An Ethiopian Odyssey: Day 7


The warrior to the left checks out his Polaroid while his friend gets his photo taken.

It is market day in both Maji and Tum. But people walk from far and wide to participate, so it doesn’t get rolling until about 3 p.m. That left us a full day in Maji looking out at the vistas and creating our own art, trying our best to give you, the viewer, the depths of the experience that we were having.


My new warrior friends and me

But the adventure really started in the market in Maji, where the market drives people from all over the region including the Surma tribespeople. They come to share their wares. At first our foreign presence was met with skeptical looks. Our team member Caroline, as well as our Ethiopian painters, are fluent in the Amharic language, so we made a few friends, but once the Polaroid came out, the whole village was our friend.

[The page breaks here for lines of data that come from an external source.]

(** X4. A request with a desktop kind always gets a descriptor, whatever
    else is asked for. Its video object is the desktop capture of the whole
    screen with the source of [options.desktopStream], no minimum size and
    no device identifier; the frame rate is capped at 3 unless
    [options.maxFps] is given, which replaces the cap; a minimum frame rate
    is present only with [options.minFps] or [options.fps]; [optional] holds
    the bandwidth and nothing else. *)
Theorem desktop_request_shape (env : Env) (um : list string) (o : Options) :
  has um "desktop" = true ->
  exists c b m,
    build env um o = (Ok c, b)
    /\ video c
       = CObj (mkTrackConstraints (Some m)
                 (Some (if truthy (bandwidth o)
                        then [opt_bandwidth (bandwidth o)] else []))
                 None None None)
    /\ m = mkMandatory None None
             (Some (screen_width env)) (Some (screen_height env))
             (if truthy (minFps o) || truthy (fps o)
              then js_or (minFps o) (fps o) else None)
             (if truthy (maxFps o) then maxFps o else Some 3%Z)
             (Some "desktop") (desktopStream o) (Some true).
Proof.
  intros Hd. rewrite build_finish.
  destruct (camera_step_overridable env um o) as (c1 & E1 & _).
  rewrite E1.
  destruct (screen_step_builder env um (microphone_step env um o c1))
    as (r3 & lg & E3 & _).
  rewrite (E3 o).
  assert (Hr3 : exists c3, r3 = Ok c3).
  { specialize (E3 o). revert E3.
    unfold screen_step, bind, logger_error, modify, ret.
    destruct (has um "screen"), (isChrome (browser env)),
      (isTemasysPluginUsed (browser env)), (isFirefox (browser env));
      intros E3; injection E3 as <- _; eauto. }
  destruct Hr3 as (c3 & ->).
  unfold desktop_step. rewrite Hd.
  unfold finish, bandwidth_step.
  destruct (truthy (bandwidth o)) eqn:Eb;
    cbn -[fps_step]; rewrite fps_step_eq;
    destruct (truthy (minFps o)) eqn:E1', (truthy (maxFps o)) eqn:E2',
      (truthy (fps o)) eqn:E3'; cbn;
    eexists; eexists; eexists;
    (split; [reflexivity|]);
    rewrite (proj2 (fake_step_fields env _ _)); cbn;
    split; reflexivity.
Qed.

Lemma desktop_request_shape_witness :
  exists c b,
    build (env_of chrome true) ["video"; "desktop"]
      (mkOptions (Some "720") None None None (Some 10%Z) (Some "window:7") None
         None None)
    = (Ok c, b)
    /\ video c
       = CObj (mkTrackConstraints
                 (Some (mkMandatory None None (Some 1920%Z) (Some 1080%Z) None
                          (Some 10%Z) (Some "desktop") (Some "window:7")
                          (Some true)))
                 (Some []) None None None).
Proof.
  destruct (desktop_request_shape (env_of chrome true) ["video"; "desktop"]
              (mkOptions (Some "720") None None None (Some 10%Z)
                 (Some "window:7") None None None) eq_refl)
    as (c & b & m & E & Ev & Em).
  exists c, b. split; [exact E|]. rewrite Ev, Em. reflexivity.
Defined.

(** ** The builder inside [getUserMediaWithConstraints] *)

(** X5. When the builder throws, [getUserMediaWithConstraints] (off React
    Native) throws the same error to its caller: it calls neither callback
    and no backend, and leaves the availability flags, the pending answers
    and the promise as they were. *)
Theorem getUserMediaWithConstraints_builder_throw (TrackError : Type)
    (env : Env) (um : list string)
    (success_callback : MediaStream -> M (World TrackError) unit)
    (failure_callback : option (Exn -> M (World TrackError) unit))
    (w : World TrackError) (e : Exn) :
  isReactNative (browser env) = false ->
  fst (build env um (w_options w)) = Throw e ->
  exists o' lg,
    getUserMediaWithConstraints env um success_callback failure_callback w
    = (Throw e,
       mkWorld (devices w) o' (promise w) (script w)
         (trace w ++ map (fun m => ELog m) lg)).
Proof.
  intros Hrn Hb. unfold getUserMediaWithConstraints. rewrite Hrn.
  unfold bind, call_getConstraints. unfold build in Hb.
  destruct (getConstraints env um (mkBuilder (w_options w) [])) as [r b].
  cbn in Hb. subst r. eauto.
Qed.

Lemma getUserMediaWithConstraints_builder_throw_witness :
  exists o' lg,
    getUserMediaWithConstraints (env_of firefox true) ["screen"]
      (fun _ => reject (RejExn (Error "success callback")))
      (Some (fun _ => reject (RejExn (Error "failure callback"))))
      (mkWorld initial_devices
         (mkOptions None (Some 1000%Z) None None None None None None None)
         (@Pending unit) [GSuccess (mkMediaStream [] [mkTrack "v"] None)] [])
    = (Throw (TypeError "constraints.video.optional is undefined"),
       mkWorld initial_devices o' Pending
         [GSuccess (mkMediaStream [] [mkTrack "v"] None)]
         ([] ++ map (fun m => ELog m) lg)).
Proof.
  apply (getUserMediaWithConstraints_builder_throw unit (env_of firefox true)
           ["screen"] _ _
           (mkWorld initial_devices
              (mkOptions None (Some 1000%Z) None None None None None None None)
              (@Pending unit) [GSuccess (mkMediaStream [] [mkTrack "v"] None)] []));
    reflexivity.
Defined.

(** ** The front camera on React Native *)

Definition is_front_video (sourceInfo : SourceInfo) : bool :=
  (si_kind sourceInfo =? "video") && (si_facing sourceInfo =? "front").

Lemma front_video_source_from (infos : list SourceInfo) (acc : option string) :
  fold_left (fun videoSourceId sourceInfo =>
               if (si_kind sourceInfo =? "video")
                  && (si_facing sourceInfo =? "front")
               then Some (si_id sourceInfo) else videoSourceId)
            infos acc
  = match front_video_source infos with
    | Some id => Some id
    | None => acc
    end.
Proof.
  unfold front_video_source.
  set (f := fun (videoSourceId : option string) (sourceInfo : SourceInfo) =>
              if (si_kind sourceInfo =? "video")
                 && (si_facing sourceInfo =? "front")
              then Some (si_id sourceInfo) else videoSourceId).
  revert acc.
  induction infos as [|s r IH]; intros acc; [reflexivity|].
  cbn [fold_left]. rewrite (IH (f acc s)), (IH (f None s)).
  destruct (fold_left f r None); [reflexivity|].
  unfold f. destruct ((si_kind s =? "video") && (si_facing s =? "front"));
    reflexivity.
Qed.

Lemma front_video_source_app (l1 l2 : list SourceInfo) :
  front_video_source (l1 ++ l2)
  = match front_video_source l2 with
    | Some id => Some id
    | None => front_video_source l1
    end.
Proof.
  unfold front_video_source at 1. rewrite fold_left_app.
  apply front_video_source_from.
Qed.

Lemma front_video_source_none (infos : list SourceInfo) :
  front_video_source infos = None
  <-> forallb (fun s => negb (is_front_video s)) infos = true.
Proof.
  induction infos as [|s r IH].
  - split; reflexivity.
  - change (s :: r) with ([s] ++ r). rewrite front_video_source_app.
    cbn [forallb app]. unfold is_front_video at 1.
    destruct (front_video_source r) as [id|] eqn:E.
    + split; [discriminate|]. intros H. apply andb_true_iff in H as [_ H].
      apply IH in H. discriminate.
    + unfold front_video_source. cbn.
      destruct ((si_kind s =? "video") && (si_facing s =? "front")); cbn.
      * split; discriminate.
      * split; [intros _; now apply IH | reflexivity].
Qed.

(** X6. On React Native the camera put into the constraints is the last
    front-facing video source that [MediaStreamTrack.getSources] reports:
    a source that no front-facing video source follows is the one chosen,
    and the identifier is undefined exactly when there is no such source. *)
Theorem front_video_source_last (infos : list SourceInfo) :
  (front_video_source infos = None
   <-> forallb (fun s => negb (is_front_video s)) infos = true)
  /\ (forall before s after,
        infos = before ++ s :: after ->
        is_front_video s = true ->
        forallb (fun s' => negb (is_front_video s')) after = true ->
        front_video_source infos = Some (si_id s)).
Proof.
  split; [apply front_video_source_none|].
  intros before s after -> Hs Hafter.
  change (s :: after) with ([s] ++ after).
  rewrite app_assoc, front_video_source_app.
  rewrite (proj2 (front_video_source_none after) Hafter).
  rewrite front_video_source_app.
  unfold front_video_source at 1. cbn. unfold is_front_video in Hs.
  now rewrite Hs.
Qed.

Lemma front_video_source_last_witness :
  front_video_source
    [mkSourceInfo "video" "front" "cam-a"; mkSourceInfo "audio" "" "mic";
     mkSourceInfo "video" "front" "cam-b"; mkSourceInfo "video" "back" "cam-c"]
  = Some "cam-b".
Proof.
  apply (proj2 (front_video_source_last _)
           [mkSourceInfo "video" "front" "cam-a"; mkSourceInfo "audio" "" "mic"]
           (mkSourceInfo "video" "front" "cam-b")
           [mkSourceInfo "video" "back" "cam-c"]);
    reflexivity.
Defined.

(** ** The promise of the entry point *)

Section PromiseFacts.

Variable TrackError : Type.
Variable parseError : Exn -> list DeviceArg -> TrackError.
Variable env : Env.

Lemma steady_call_getConstraints (um : list string) :
  steady (@call_getConstraints TrackError env um).
Proof.
  intros w. unfold call_getConstraints.
  destruct (getConstraints env um _) as [r b]. cbn.
  split; [eauto | auto].
Qed.

Lemma steady_getUM (um : list string) (c : Constraints)
    (s_cb : MediaStream -> M (World TrackError) unit)
    (f_cb : option (Exn -> M (World TrackError) unit)) :
  (forall s, steady (s_cb s)) ->
  (forall g e, f_cb = Some g -> steady (g e)) ->
  steady (getUM um c s_cb f_cb).
Proof.
  intros Hs Hf w. rewrite getUM_after.
  destruct (steady_after_getUserMedia TrackError um s_cb f_cb Hs Hf
              (add_trace [EGetUserMedia c] w)) as ((t & Ht) & Hp).
  cbn in Ht, Hp. split.
  - exists (EGetUserMedia c :: t). rewrite Ht, <- app_assoc. reflexivity.
  - exact Hp.
Qed.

There was lots of laughter, lots of grabbing at my shirt asking for one photo, and me doing my best to oblige. It was such a joy watching people look at the first photo they may have seen of themselves, and all the while, the market spun around us in the ways that Ethiopian markets do.


An important community man and team member Troy’s new friend — just look at the Polaroid!

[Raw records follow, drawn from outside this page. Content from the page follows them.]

Lemma get_next_search_none_spec (now : Z) (tbl : list RotationRow) :
  let (r, t') := get_next_search now tbl in
  (r = Ok None <-> Forall (fun x => sr_enabled x = false) tbl) /\ (r = Ok None -> t' = tbl).
Proof.
  unfold get_next_search; cbv [mbind ST_bind st_bind st_get st_put st_ret].
  set (cur := select_limit1 current_search_row tbl).
  set (tbl1 := match cur with
               | Some c => update_where_id (sr_id c) (set_last_searched false) tbl
               | None => tbl
               end).
  assert (Hen : Forall (fun x => sr_enabled x = false) tbl1 <->
                Forall (fun x => sr_enabled x = false) tbl).
  { subst tbl1; destruct cur; [|reflexivity]. unfold update_where_id.
    rewrite List.Forall_map. apply Forall_iff. intros x.
    destruct (Nat.eqb _ _); reflexivity. }
  destruct (select_first_by_id _ tbl1) as [n|] eqn:E1.
  - apply select_first_by_id_some in E1 as (Hin & Hp & _).
    cbv beta in Hp. apply andb_prop in Hp as [Hn _].
    split; [split; [discriminate|] | discriminate].
    intros Hf. apply Hen in Hf. rewrite List.Forall_forall in Hf.
    rewrite (Hf n Hin) in Hn. discriminate.
  - destruct (select_first_by_id sr_enabled tbl1) as [n|] eqn:E2.
    + apply select_first_by_id_some in E2 as (Hin & Hn & _).
      split; [split; [discriminate|] | discriminate].
      intros Hf. apply Hen in Hf. rewrite List.Forall_forall in Hf.
      rewrite (Hf n Hin) in Hn. discriminate.
    + split; [split; [intros _ | reflexivity] | reflexivity].
      apply Hen, select_first_by_id_none, E2.
Qed.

Being the adventurous team that we are we, decided we could also take on the Tum market. And so we did, with as much excitement as we had the Maji market. The instant camera let us connect to the people in a way that just visiting a market doesn’t. We have the ability to offer them something. Oftentimes, as a traveler, you feel you were just taking photos and making photos for yourself. But with the instant film we could hand them something as a thank you in return, and this made all the difference.

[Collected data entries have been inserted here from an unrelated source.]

(** * TradingMonitorIBKR: the monitoring engine of [main.py] and
      [portfolio_monitor.py], embedded as Rocq functions.

    Globals of the Python modules are threaded explicitly; calls to the
    notification transports, the logger, the spreadsheet client and the
    broker's scheduler are recorded as a list of effects in program order. *)

From Stdlib Require Import ZArith QArith Qcanon Lia.
From stdpp Require Import base decidable option list numbers strings gmap.

Local Open Scope Z_scope.
#[local] Set Warnings "-clear-no-such-hyp".

(** ** Python floats *)

(** A Python [float] as the code uses it: not-a-number, the two infinities,
    or a finite value (every finite double is a rational).  The integers the
    code mixes in ([0], [-1]) compare like the equal floats. *)
Module PyFloat.

Inductive pyfloat : Type :=
| NaN
| NegInf
| Fin (q : Qc)
| PosInf.

Definition ofZ (z : Z) : pyfloat := Fin (Qc_of_Z z).

(** [math.isnan] *)
Definition isnan (x : pyfloat) : bool :=
  match x with NaN => true | _ => false end.

(** [x > c], [x <= c], [x == c], [x != c] against a finite constant;
    every ordered comparison with NaN is [False], [!=] is [True]. *)
Definition gtb (x : pyfloat) (c : Qc) : bool :=
  match x with
  | NaN | NegInf => false
  | Fin q => bool_decide (c < q)%Qc
  | PosInf => true
  end.

Definition leb (x : pyfloat) (c : Qc) : bool :=
  match x with
  | NaN | PosInf => false
  | Fin q => bool_decide (q ≤ c)%Qc
  | NegInf => true
  end.

Definition eqb (x : pyfloat) (c : Qc) : bool :=
  match x with
  | Fin q => bool_decide (q = c)
  | _ => false
  end.

Definition neb (x : pyfloat) (c : Qc) : bool := negb (eqb x c).

(** [0 if math.isnan(x) else x] *)
Definition nan_to_zero (x : pyfloat) : pyfloat :=
  if isnan x then ofZ 0 else x.

End PyFloat.
Export PyFloat.

(** ** Insertion-ordered dictionaries *)

(** A Python [dict] whose iteration order the code relies on: an association
    list in insertion order.  Assigning to a present key replaces the value in
    place, assigning to an absent key appends. *)
Module PyDict.

Definition t (V : Type) : Type := list (string * V).

Fixpoint get {V} (k : string) (d : t V) : option V :=
  match d with
  | [] => None
  | (k', v) :: d' => if decide (k = k') then Some v else get k d'
  end.

Definition mem {V} (k : string) (d : t V) : bool :=
  match get k d with Some _ => true | None => false end.

Fixpoint set {V} (k : string) (v : V) (d : t V) : t V :=
  match d with
  | [] => [(k, v)]
  | (k', v') :: d' =>
      if decide (k = k') then (k, v) :: d' else (k', v') :: set k v d'
  end.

This one, I could just fall in love with!

The smiles, the laughter, the looks on people’s faces. None of it will soon be forgotten, and will forever hold a special place in my heart!

About Stephanie Schlatter Art

Stephanie Schlatter is an Artist who draws from the world for inspiration. While she calls Grand Rapids, Michigan, home she’s often off on new adventures. For more than a decade, her journeys have taken her across the globe. She has studied art both locally and abroad, including time in Mexico, where she decided to shift her focus from photography to painting. Stephanie's travels led her to found Absolutely Art: A Project for Change in 2006. Through this non-profit organization, she brings art instruction to the children of Ethiopia while supporting their education. Stephanie's work reflects an expression influenced by other cultures which resonates a variety of influences that have given her work direction.

One response »

  1. Oh Stephanie, this is such a beautiful experience. I hope you don’t mind but I have to share this site post with my friends.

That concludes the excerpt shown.